◆ Work instructions ◆
Which lines of the data contain the string "Scope"? Show each of them.

[The data]

(** * Section splitting of extracted PDF text ([app/utils.py])

    A shallow embedding of [DocumentService] and of the Python string,
    [re] and [os.path] primitives it calls, followed by the properties of
    the splitter, the continuation joiner and the citation stripper.

    Text model.  A Python [str] is a Rocq [string]; each character stands
    for one code point in the range U+0000..U+00FF, and the character
    classes below are Python's on that range.  String literals in this
    file are plain ASCII. *)

From Stdlib Require Import String Ascii List Bool NArith Lia.
From stdpp Require Import base gmap strings.
Import ListNotations.

Local Open Scope string_scope.
Local Open Scope list_scope.

(** ** Python [str] primitives *)

Module PyStr.

Definition code (c : ascii) : N := N_of_ascii c.

Definition between (lo hi : N) (c : ascii) : bool :=
  (N.leb lo (code c) && N.leb (code c) hi)%bool.

Definition is_code (n : N) (c : ascii) : bool := N.eqb (code c) n.

(** The line feed, and the double quote (written by code). *)
Definition LF : ascii := ascii_of_N 10.
Definition DQUOTE : ascii := ascii_of_N 34.

(** [str.isspace] on one character; also what [strip] removes and what
    the regular expression class [\s] accepts. *)
Definition isspace (c : ascii) : bool :=
  between 9 13 c || between 28 32 c || is_code 133 c || is_code 160 c.

(** The regular expression class [\d]: the decimal digits. *)
Definition isdecimal (c : ascii) : bool := between 48 57 c.

(** [str.isdigit] on one character: the decimal digits and the
    superscripts two, three and one. *)
Definition isdigit (c : ascii) : bool :=
  isdecimal c || is_code 178 c || is_code 179 c || is_code 185 c.

(** [str.islower] on one character. *)
Definition islower (c : ascii) : bool :=
  between 97 122 c || is_code 170 c || is_code 181 c || is_code 186 c
  || between 223 246 c || between 248 255 c.

Definition lower_char (c : ascii) : ascii :=
  if between 65 90 c || between 192 214 c || between 216 222 c
  then ascii_of_N (code c + 32) else c.

(** [s.lower()] *)
Fixpoint lower (s : string) : string :=
  match s with
  | EmptyString => EmptyString
  | String c r => String (lower_char c) (lower r)
  end.

(** Truth value of a string: [if s] holds for every non-empty [s]. *)
Definition truthy (s : string) : bool :=
  match s with EmptyString => false | String _ _ => true end.

(** [s.lstrip()] *)
Fixpoint lstrip (s : string) : string :=
  match s with
  | EmptyString => EmptyString
  | String c r => if isspace c then lstrip r else s
  end.

(** [s.rstrip()] *)
Fixpoint rstrip (s : string) : string :=
  match s with
  | EmptyString => EmptyString
  | String c r =>
      let r' := rstrip r in
      if isspace c && negb (truthy r') then EmptyString else String c r'
  end.

(** [s.strip()] *)
Definition strip (s : string) : string := lstrip (rstrip s).

(** [s.startswith(p)] *)
Definition startswith (s p : string) : bool := String.prefix p s.

(** [s.endswith(p)] *)
Fixpoint endswith (s p : string) : bool :=
  String.eqb s p ||
  match s with
  | EmptyString => false
  | String _ r => endswith r p
  end.

(** [s.endswith((p1, ..., pn))] *)
Definition endswith_any (s : string) (ps : list string) : bool :=
  existsb (endswith s) ps.

(** [len(s.split())]: the number of maximal runs of non-space
    characters.  [inword] tells whether the previous character belonged
    to a word. *)
Fixpoint count_words (inword : bool) (s : string) : nat :=
  match s with
  | EmptyString => 0
  | String c r =>
      if isspace c then count_words false r
      else if inword then count_words true r
      else S (count_words true r)
  end.

(** [sep.join(parts)] *)
Definition join (sep : string) (parts : list string) : string :=
  String.concat sep parts.

(** The characters at which [str.splitlines] breaks a line. *)
Definition islinebreak (c : ascii) : bool :=
  between 10 13 c || between 28 30 c || is_code 133 c.

(** The segments of [s] between line breaks, the last one being the
    (possibly empty) text after the last break.  [after_cr] holds when
    the previous character was a carriage return, whose following line
    feed belongs to the same break. *)
Fixpoint segments (after_cr : bool) (s : string) : list string :=
  match s with
  | EmptyString => [EmptyString]
  | String c r =>
      if after_cr && is_code 10 c then segments false r
      else if islinebreak c then EmptyString :: segments (is_code 13 c) r
      else match segments false r with
           | seg :: segs => String c seg :: segs
           | [] => [String c EmptyString]
           end
  end.

(** [s.splitlines()]: a final empty segment is not a line. *)
Definition splitlines (s : string) : list string :=
  let segs := segments false s in
  match last segs with
  | Some EmptyString => removelast segs
  | _ => segs
  end.

(** [s[-1]], if [s] has a last character. *)
Fixpoint last_char (s : string) : option ascii :=
  match s with
  | EmptyString => None
  | String c EmptyString => Some c
  | String _ r => last_char r
  end.

(** Whether [s] is free of line feeds. *)
Fixpoint nolf (s : string) : bool :=
  match s with
  | EmptyString => true
  | String c r => negb (Ascii.eqb c LF) && nolf r
  end.

(** Whether every character of [s] satisfies [p]. *)
Fixpoint all_chars (p : ascii -> bool) (s : string) : bool :=
  match s with
  | EmptyString => true
  | String c r => p c && all_chars p r
  end.

(** [l[-1] = x] on a non-empty list. *)
Definition set_last {A} (l : list A) (x : A) : list A := removelast l ++ [x].

End PyStr.

Import PyStr.

(** ** The regular expressions of the module *)

Module Re.

(** The group [section], digit runs separated by single dots, taken greedily at the head of [s]: the section
    number and what follows it.  A dot belongs to the number only when a
    digit follows it.  Called on a string whose first character is a
    digit. *)
Fixpoint section_span (s : string) : string * string :=
  match s with
  | EmptyString => (EmptyString, EmptyString)
  | String c r =>
      if isdecimal c then
        let (sec, tail) := section_span r in (String c sec, tail)
      else if Ascii.eqb c "." then
        match r with
        | String d _ =>
            if isdecimal d then
              let (sec, tail) := section_span r in (String c sec, tail)
            else (EmptyString, s)
        | EmptyString => (EmptyString, s)
        end
      else (EmptyString, s)
  end.

(** The optional separator, one of [.] and [)] followed by a run of white space, taken greedily: what is left after it. *)
Definition skip_separator (s : string) : string :=
  match s with
  | String c r => if Ascii.eqb c "." || Ascii.eqb c ")" then lstrip r else s
  | EmptyString => EmptyString
  end.

(** The group [rest] up to the end anchor: the dot accepts every character but the line feed, and the
    end anchor also holds just before a line feed that ends the string. *)
Fixpoint dot_star_end (s : string) : option string :=
  match s with
  | EmptyString => Some EmptyString
  | String c r =>
      if Ascii.eqb c LF then
        (if truthy r then None else Some EmptyString)
      else option_map (String c) (dot_star_end r)
  end.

[/The data]

◆ Exercise response ◆
Local Open Scope string_scope.
Local Open Scope list_scope.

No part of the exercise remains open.